With the sharpest writing around, a cast of some of the most charismatic young actors working today and the insanely brilliant comedic timing of Ivy League-trained thespian Brian Tyree Henry as “Paper Boi” there’s already a level of excellence afoot here, but again, it’s the attention to detail that gives the impression that we’re looking at a finely cut diamond. Another key element of Atlanta‘s success is the incorporation of casually oddball events that call attention to themselves just for a moment before the characters move on. Who doesn’t have quirky encounters on a daily basis? Atlanta is great at capturing how mundanely surreal life can be—not something that’s easy to accomplish—and does so better than anything else currently on television

Which brings me to Clapping for the Wrong Reasons, a short film that Glover wrote and starred in (playing himself to a certain extent) and Murai directed.
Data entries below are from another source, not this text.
Lemma quiet_ext s s' : pending s' = pending s → handlers s' = handlers s → quiet s → quiet s'.
Proof. unfold quiet. by intros -> ->. Qed.
Lemma phase_inv_ext c ph s s' : online s' = online s → request s' = request s → pending s' = pending s → handlers s' = handlers s → flushed s' = flushed s →
  phase_inv s c ph → phase_inv s' c ph.
Proof.
  intros E0 E1 E2 E3 E4. assert (targets_of c s' = targets_of c s) as Et by (unfold targets_of; by rewrite E0).
  destruct ph; cbn [phase_inv]; rewrite ?E1, ?E4, ?Et; try done; try (by apply quiet_ext).
  all: try (intros (H1 & H2); split; [by apply (quiet_ext s)|done]).
  - intros (H1 & H2 & sent & H3 & H4). split; [done|]. split; [done|]. exists sent. split; [done|]. by apply (active_ext _ _ _ s).
  - intros (H1 & H2 & H3). split; [done|]. split; [done|]. by apply (active_ext _ _ _ s).
  - intros (H1 & H2 & H3 & H4). split; [done|]. split; [done|]. split; [by apply (quiet_ext s)|done].
Qed.

Lemma inv_move c ph ph' s s1 : inv s → phases s !! c = Some ph → phases s1 = phases s → handlers s1 = handlers s → handlers s !! c = Some Away →
  holder s = Some c ∨ holder s = None →
  match range_of ph' with Some _ => holder s1 = Some c ∧ phase_inv s1 c ph' | None => holder s1 = None ∧ quiet s1 end →
  inv (to c ph' s1).
Proof.
  intros [I1 I2 I3 I4 I5 I6] Hc Ep Eh Ha Hh Hnew. assert (c < length (phases s)) as Hlt by (by apply lookup_lt_Some in Hc).
  split; cbn [phases handlers holder to]; rewrite ?Ep, ?Eh; try done.
  - by rewrite length_insert.
  - intros d ph0 [(<- & <- & _)|[Hne Hd]]%list_lookup_insert_Some Hr.
    + destruct Hr as [r Hr]. rewrite Hr in Hnew. by destruct Hnew.
    + pose proof (I3 d ph0 Hd Hr) as Hd'. destruct Hh as [Hh|Hh]; rewrite Hh in Hd'; [by injection Hd' as ->|done].
  - intros d Hd. destruct (range_of ph') as [r|] eqn:Hr; [|destruct Hnew as [Hn _]; congruence]. destruct Hnew as [Hn Hinv].
    rewrite Hn in Hd. injection Hd as <-. exists ph'. rewrite list_lookup_insert_eq by done. split; [done|]. split; [by rewrite Hr|]. by apply (phase_inv_ext _ _ s1).
  - intros Hn. destruct (range_of ph'); [destruct Hnew as [Hn' _]; congruence|]. by apply (quiet_ext s1); destruct Hnew.
  - intros d ph0 [(<- & <- & _)|[Hne Hd]]%list_lookup_insert_Some Hi; [done|by apply (I6 d ph0)].
Qed.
Clapping for the Wrong Reasons was produced to promote Glover’s second Childish Gambino album Because the Internet in 2013. Filled with the same sort of attention to small details as Atlanta, Clapping for the Wrong Reasons—which takes place high in the Hollywood Hills under much different socio-economic circumstances—plays slower but has some wonderful (and wonderfully strange) moments. I don’t want to imply that it was a dry run for Atlanta—because I do not think that was the case—but if you’re hankering for something more produced by the same creative team, it’s the next best thing.

More after the jump…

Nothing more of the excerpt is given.